Released on February 2, Obama’s proposed 2016 budget for the federal government will likely meet strong resistance from a Republican controlled Congress. However, of more interest to the Geothink audience is the administration’s continuing support for programs which help collect, analyze and share the petabytes of data which the U.S. Government collects each day

“The administration is committed to continuing cost-effective investment in federal statistical programs in order to build and support agencies’ capacity to incorporate evidence and evaluation analyses into budget, management and policy decisions,” the budget reads. “The 2016 budget includes a package of proposals that would make additional administrative data from federal agencies and programs legally and practically available for policy development, program evaluation, performance measurement and accountability and transparency efforts.”

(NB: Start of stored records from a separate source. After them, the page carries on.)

(** * Mannheim DS Planner: the client-side planning state engine

    A shallow embedding of [static/js/app.js]: the LocalStorage adapter,
    the derived credit summary and per-area progress, the mutation
    actions of the Alpine component, the backup export/import, the merged
    course list with its filters and sort, and the helpers of the page,
    followed by the properties established about them. The messages are those of
    [static/js/app.js]; the copy of the component that looks its messages
    up in a translation table has the same logic.

    Conventions of the embedding.
    - JavaScript numbers that carry credits and clock readings are exact
      integers ([Z]), written in plain decimal notation; the thresholds
      of an area rule and quotients ([progress]) are exact rationals
      ([Q]). Numbers and integers are the same thing up to
      [Number.MAX_SAFE_INTEGER] in magnitude; what is proved about texts
      written by [JSON.stringify] and read by [JSON.parse] is stated for
      such integers.
    - JavaScript strings are byte strings ([string]); [null]/[undefined]
      are [None].
    - [localStorage], [additionalCourseEcts], [ectsByArea] and
      [selectionMap] are finite maps with string keys. The last two are
      object literals in the code, which also answer to the names of
      the members of [Object.prototype]; the getters that use them are
      followed for other keys only.
    - Lower case, substring search and string comparison are those of
      ASCII strings; the course list is followed for ASCII texts only.
    - What the browser decides (the clock, [Math.random], whether a
      storage write succeeds, the answer to [confirm]) is an explicit
      input; what the code shows the user ([alert], [console]) is an
      explicit output. *)

From Stdlib Require Import ZArith QArith Qminmax Lia List Ascii String.
From Stdlib Require Import Decimal DecimalString DecimalFacts DecimalN DecimalZ.
From stdpp Require Import base option list gmap strings.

In terms of numbers, the proposed budget would increase funding for statistical programs by 2.5 percent, from $4.2 billion in 2015 to $5.2 billion in 2016. One of the largest shares would go to the U.S. Census Bureau which would receive $10 million to continue building out its collection of datasets and the infrastructure that allows users to collate, analyze and share data.

The funding would also help the federal government acquire state and municipal datasets that could then become accessible to the public. Furthermore, an additional $2 million would raise the General Service Administration’s E-Government initiative to $16 million. This program seeks to “develop and provides direction in the use of Internet-based technologies to make it easier for citizens and businesses to interact with the Federal Government, save taxpayer dollars, and streamline citizen participation.”

The administration has also supported the creation of a legislative commission proposed by Rep. Paul Ryan, R-Wisc., and Sen. Patty Murray, D-Wash., to examine ways to use government data to improve federal operations and support private research and industry.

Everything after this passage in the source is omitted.